Problem description> Pick out every line of the entries below where "false" occurs, and copy those lines.

---*---

(** The seeds of a run of [main] that gets past lines 70-117 and asks for
    the p-value diagram. *)
Lemma main_seeds program_name args tp pr :
  prepare program_name args = (tp, Ret pr) ->
  print_corr_diagram (pr_options pr) = false ->
  seeds_of (trace (main program_name args))
  = seeds_of
      (trace
         (p_value_run pr
            (netOnZeroDXC_compute_cdiagram
               (new_diagram (nr_window_widths (pr_options pr))
                  (pr_dummy_vector pr))
               (pr_loaded_sequences pr) (index_a (pr_options pr) - 1)
               (index_b (pr_options pr) - 1) (pr_window_basewidth pr)
               (nr_window_widths (pr_options pr))
               (0 <? apply_tau (pr_options pr)) (apply_tau (pr_options pr))))).
Proof.
  intros Hp Hprint. rewrite main_trace, seeds_of_app.
  rewrite (seeds_of_none (trace (prepare program_name args)))
    by apply stderr_not_generate, prepare_stderr.
  rewrite Hp. cbn [outcome snd app]. unfold compute_and_report.
  rewrite trace_bind. cbn [emit trace outcome fst snd app].
  now rewrite Hprint, seeds_of_skip by reflexivity.
Qed.

Lemma compute_and_report_inv (P : event -> Prop) (I : nat -> diagram -> Prop) pr :
  (forall ia ib ad tau,
     P (EvComputeCdiagram ia ib (pr_window_basewidth pr)
          (nr_window_widths (pr_options pr)) ad tau)) ->
  (forall m, P (EvStderr m)) ->
  (print_corr_diagram (pr_options pr) = true ->
   forall e, is_output e = true -> P e) ->
  (print_corr_diagram (pr_options pr) = false ->
   (forall e, is_surrogate_work e = true -> P e) /\
   I 0%nat (new_diagram (nr_window_widths (pr_options pr)) (pr_dummy_vector pr)) /\
   (forall j p d c_surr, I j p ->
      I (S j) (netOnZeroDXC_update_pdiagram p d c_surr
                 (nr_window_widths (pr_options pr))
                 (nr_surrogates (pr_options pr)))) /\
   (forall p, I (Z.to_nat (nr_surrogates (pr_options pr))) p ->
      (forall f s, P (EvSaveFile p f s)) /\
      (forall rows s, incl rows p -> P (EvStdout rows s)))) ->
  run_inv P (fun _ => True) (compute_and_report pr).
Proof.
  intros Hcompute Hmsg Hprint Hpvalue. unfold compute_and_report.
  eapply run_inv_bind; [apply run_inv_emit, Hcompute | intros _ _].
  destruct (print_corr_diagram (pr_options pr)).
  - specialize (Hprint eq_refl).
    eapply run_inv_bind;
      [apply output_table_inv; intros; now apply Hprint | intros error _].
    destruct (negb (error =? 0)); [ | apply run_inv_exit].
    eapply run_inv_bind; [apply run_inv_emit, Hmsg | intros; apply run_inv_exit].
  - destruct (Hpvalue eq_refl) as (Hwork & H0 & Hstep & Hout).
    apply p_value_run_inv with (I := I); trivial.
    + intros i. now apply Hwork.
    + intros sa sb. repeat constructor; try (now apply Hwork).
      apply Hcompute.
    + intros j p c_surr Hp. now apply Hstep.
Qed.

(** A run of [main] keeps [P] on its events when the messages do and
    when, after lines 70-117 have gone through, the rest does. *)
Lemma main_inv (P : event -> Prop) program_name args :
  (forall m, P (EvStderr m)) ->
  (forall tp pr, prepare program_name args = (tp, Ret pr) ->
     Forall P (trace (compute_and_report pr))) ->
  Forall P (trace (main program_name args)).
Proof.
  intros Hmsg Hrest. rewrite main_trace. apply Forall_app. split.
  - eapply Forall_impl; [ | apply prepare_stderr].
    intros [ ]; cbn; try discriminate. intros _. apply Hmsg.
  - destruct (outcome (prepare program_name args)) as [pr | s | ] eqn:E;
      try constructor.
    apply (Hrest (trace (prepare program_name args))).
    rewrite <- E. apply run_eta.
Qed.

End MainFacts.

(** ** Exit statuses *)

Lemma exits_with_bind {A B} (Q : Z -> Prop) (m : Run A) (f : A -> Run B) :
  exits_with Q m -> (forall a, exits_with Q (f a)) -> exits_with Q (bind m f).
Proof.
  unfold exits_with. intros Hm Hf s. rewrite outcome_bind.
  destruct (outcome m) as [a | s' | ]; [apply Hf | | discriminate].
  intros [= <-]. now apply Hm.
Qed.

Lemma exits_with_ret {A} (Q : Z -> Prop) (a : A) : exits_with Q (ret a).
Proof. intros s; discriminate. Qed.

Lemma exits_with_undefined {A} (Q : Z -> Prop) : exits_with Q (@undefined A).
Proof. intros s; discriminate. Qed.

Lemma exits_with_emit (Q : Z -> Prop) e : exits_with Q (emit e).
Proof. intros s; discriminate. Qed.

Lemma exits_with_exit {A} (Q : Z -> Prop) s : Q s -> exits_with Q (@exit A s).
Proof. intros H s' [= <-]. exact H. Qed.

Lemma exits_with_of_option {A} (Q : Z -> Prop) (o : option A) :
  exits_with Q (of_option o).
Proof. destruct o; intros s; discriminate. Qed.

Lemma exits_with_int_of (Q : Z -> Prop) z : exits_with Q (int_of z).
Proof. unfold int_of. destruct (in_int z); intros s; discriminate. Qed.

Lemma center_loop_no_exit (Q : Z -> Prop) fuel L bound :
  forall k v, exits_with Q (center_loop fuel k L bound v).
Proof.
  induction fuel as [ | fuel IH]; intros k v; cbn;
    [apply exits_with_undefined | ].
  destruct (to_size_t k <? bound); [ | apply exits_with_ret].
  apply exits_with_bind; [apply exits_with_int_of | intros k'; apply IH].
Qed.

Lemma check_sequences_no_exit (Q : Z -> Prop) seqs na nb W L tau :
  exits_with Q (netOnZeroDXC_xc_check_sequences seqs na nb W L tau).
Proof.
  unfold netOnZeroDXC_xc_check_sequences.
  destruct (_ || _).
  { apply exits_with_bind; [apply exits_with_emit | intros; apply exits_with_ret]. }
  apply exits_with_bind; [apply exits_with_of_option | intros s].
  unfold check_windowing, expected_diagram_size.
  apply exits_with_bind.
  { apply exits_with_bind; [apply exits_with_int_of | intros LW].
    destruct (to_size_t L =? 0);
      [apply exits_with_undefined | apply exits_with_ret]. }
  intros K. destruct (K <? 1).
  { apply exits_with_bind; [apply exits_with_emit | intros; apply exits_with_ret]. }
  destruct (negb _); [ | apply exits_with_ret].
  apply exits_with_bind; [apply exits_with_emit | intros; apply exits_with_ret].
Qed.

(** Once the options have parsed, lines 70-117 exit with status 1 only. *)
Lemma prepare_exit_status {io : InputOutput} program_name args t0 e o :
  netOnZeroDXC_xc_parse_options program_name args initial_options
  = (t0, Ret (e, o)) ->
  exits_with (fun s => s = 1) (prepare program_name args).
Proof.
  intros Hparse s. unfold prepare. rewrite outcome_bind, Hparse.
  cbn [outcome snd]. revert s.
  change (exits_with (fun s => s = 1)
    (if negb (e =? 0) then exit 1 else
     '(error, loaded_sequences) <- load_sequences o ;;
     if (error =? 3) || (error =? 5) then
       emit (EvStderr MsgInconsistentSizes) ;;; exit 1
     else
     '(error, window_basewidth) <-
       netOnZeroDXC_xc_check_sequences loaded_sequences (index_a o) (index_b o)
         (nr_window_widths o) (window_basewidth o) (apply_tau o) ;;
     if negb (error =? 0) then exit 1 else
     sequence_a <-
       of_option (nth_error loaded_sequences
                    (Z.to_nat (to_size_t (index_a o - 1)))) ;;
     dummy_vector <-
       make_dummy_vector (List.length sequence_a) (nr_window_widths o)
         window_basewidth (apply_tau o) ;;
     ret (mkPrepared o error loaded_sequences window_basewidth dummy_vector))).
  destruct (negb (e =? 0)); [now apply exits_with_exit | ].
  apply exits_with_bind.
  { unfold load_sequences. destruct (read_from_file o).
    - destruct (netOnZeroDXC_load_single_file _ _) as [e1 s1].
      destruct (e1 =? 2); [ | apply exits_with_ret].
      apply exits_with_bind; [apply exits_with_emit | intros].
      now apply exits_with_exit.
    - apply exits_with_bind; [ | intros; apply exits_with_ret].
      unfold transpose_table. destruct (netOnZeroDXC_load_stdin _);
        [apply exits_with_undefined | apply exits_with_of_option]. }
  intros [e1 seqs]. destruct (_ || _).
  { apply exits_with_bind; [apply exits_with_emit | intros].
    now apply exits_with_exit. }
  apply exits_with_bind; [apply check_sequences_no_exit | intros [e2 L']].
  destruct (negb (e2 =? 0)); [now apply exits_with_exit | ].
  apply exits_with_bind; [apply exits_with_of_option | intros s].
  apply exits_with_bind; [ | intros; apply exits_with_ret].
  unfold make_dummy_vector.
  apply exits_with_bind; [apply exits_with_int_of | intros WL].
  apply exits_with_bind; [apply exits_with_int_of | intros k0].
  apply center_loop_no_exit.
Qed.

(** ** The table on the standard output *)

Lemma mapM_fails {A B} (f : A -> option B) l a :
  In a l -> f a = None -> mapM f l = None.
Proof.
  induction l as [ | a0 l IH]; cbn; [easy | ].
  intros [-> | Hin] Ha.
  - now rewrite Ha.
  - rewrite (IH Hin Ha). now destruct (f a0).
Qed.

Lemma skipn_nth_error {A} (d : list A) :
  forall a x, nth_error d a = Some x -> skipn a d = x :: skipn (S a) d.
Proof.
  induction d as [ | y d IH]; intros [ | a] x; cbn; try discriminate.
  - now intros [= ->].
  - intros H. now apply IH.
Qed.

Lemma mapM_nth_error_seq {A} (d : list A) (n : nat) :
  forall a, (a + n <= List.length d)%nat ->
  mapM (fun l => nth_error d l) (seq a n) = Some (firstn n (skipn a d)).
Proof.
  induction n as [ | n IH]; intros a Ha; [reflexivity | ].
  cbn [seq mapM].
  destruct (nth_error d a) as [x | ] eqn:E;
    [ | apply nth_error_None in E; lia].
  rewrite (IH (S a)) by lia.
  now rewrite (skipn_nth_error d a x E).
Qed.

(** The loop of lines 127-134 and 196-203 as a whole: with at least [W]
    rows, none of the first [W] empty, it goes through and the table is
    the first [W] rows; otherwise it reads an entry that is not there. *)
Lemma print_table_cases (d : diagram) (W : Z) (sep : ascii) :
  print_table d W sep
  = if (Z.to_nat W <=? List.length d)%nat
       && forallb (fun row => negb (Nat.eqb (List.length row) 0))
                  (firstn (Z.to_nat W) d)
    then ([EvStdout (firstn (Z.to_nat W) d) sep], Ret tt)
    else ([], Undefined).
Proof.
  unfold print_table.
  destruct (Nat.leb_spec (Z.to_nat W) (List.length d)) as [Hle | Hgt];
    cbn [andb].
  - rewrite (mapM_nth_error_seq d (Z.to_nat W) 0) by lia.
    cbn [skipn of_option]. rewrite bind_ret_l.
    generalize (firstn (Z.to_nat W) d) as rows. intros rows.
    assert (H : existsb (fun row : list Q =>
                           match row with [] => true | _ :: _ => false end) rows
                = negb (forallb (fun row => negb (Nat.eqb (List.length row) 0))
                          rows)).
    { induction rows as [ | [ | c row] rows IH]; cbn; trivial. }
    rewrite H. now destruct (forallb _ rows).
  - rewrite (mapM_fails _ (seq 0 (Z.to_nat W)) (List.length d));
      [reflexivity | apply in_seq; lia | now apply nth_error_None].
Qed.

(** ** The seed schedule of the sequential mode *)

Lemma in_iota i n : In i (iota n) <-> 0 <= i < n.
Proof.
  unfold iota. rewrite in_map_iff. split.
  - intros (k & <- & Hk). apply in_seq in Hk. lia.
  - intros Hi. exists (Z.to_nat i). split; [lia | ].
    apply in_seq. lia.
Qed.

Lemma flat_map_ext_in {A B} (f g : A -> list B) (l : list A) :
  (forall a, In a l -> f a = g a) -> flat_map f l = flat_map g l.
Proof.
  induction l as [ | a l IH]; cbn; intros H; [reflexivity | ].
  rewrite (H a) by now left. f_equal. apply IH. intros b Hb. apply H. now right.
Qed.

(** C8: in sequential mode, for a run that passes validation and asks for
    the p-value diagram, the seeds of the surrogate generations are, trial
    by trial, [base + 2*i] and [base + 2*i + 1] in [unsigned int]
    arithmetic, where [base] is the initial value of [seed] and [i] runs
    over [0 .. M-1]: one counter, advanced by one after each generation.
    When [base + 2*M] does not exceed [2^32] the sums do not wrap. *)
Theorem sequential_seed_schedule
    (alg : Algorithm) (io : InputOutput) (rt : Runtime)
    (program_name : string) (args : list string)
    (tp : list event) (pr : prepared) :
  prepare program_name args = (tp, Ret pr) ->
  print_corr_diagram (pr_options pr) = false ->
  enable_parallel_computing (pr_options pr) = false ->
  seeds_of (trace (main program_name args))
  = flat_map (fun i => [to_uint (to_uint clock + 2 * i);
                        to_uint (to_uint clock + 2 * i + 1)])
             (iota (nr_surrogates (pr_options pr)))
  /\ (to_uint clock + 2 * nr_surrogates (pr_options pr) <= 2 ^ 32 ->
      seeds_of (trace (main program_name args))
      = flat_map (fun i => [to_uint clock + 2 * i; to_uint clock + 2 * i + 1])
                 (iota (nr_surrogates (pr_options pr)))).
Proof.
  intros Hp Hprint Hseq.
  assert (Hseeds :
    seeds_of (trace (main program_name args))
    = flat_map (fun i => [to_uint (to_uint clock + 2 * i);
                          to_uint (to_uint clock + 2 * i + 1)])
               (iota (nr_surrogates (pr_options pr)))).
  { rewrite (main_seeds _ _ _ _ Hp Hprint).
    rewrite p_value_run_sequential_seeds by assumption.
    unfold iota. rewrite flat_map_map. apply flat_map_ext. intros j.
    rewrite (to_uint_add_l clock (2 * Z.of_nat j)).
    replace (to_uint clock + 2 * Z.of_nat j + 1)
      with (to_uint clock + (2 * Z.of_nat j + 1)) by lia.
    rewrite (to_uint_add_l clock (2 * Z.of_nat j + 1)).
    now rewrite Z.add_assoc. }
  split; [exact Hseeds | ].
  intros Hfit. rewrite Hseeds. apply flat_map_ext_in. intros i Hi.
  apply in_iota in Hi. pose proof (to_uint_range clock).
  rewrite (to_uint_small (to_uint clock + 2 * i)) by lia.
  rewrite (to_uint_small (to_uint clock + 2 * i + 1)) by lia. reflexivity.
Qed.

---*---

Response to the exercise>
  print_corr_diagram (pr_options pr) = false ->
  (print_corr_diagram (pr_options pr) = false ->
                           match row with [] => true | _ :: _ => false end) rows
  print_corr_diagram (pr_options pr) = false ->
  enable_parallel_computing (pr_options pr) = false ->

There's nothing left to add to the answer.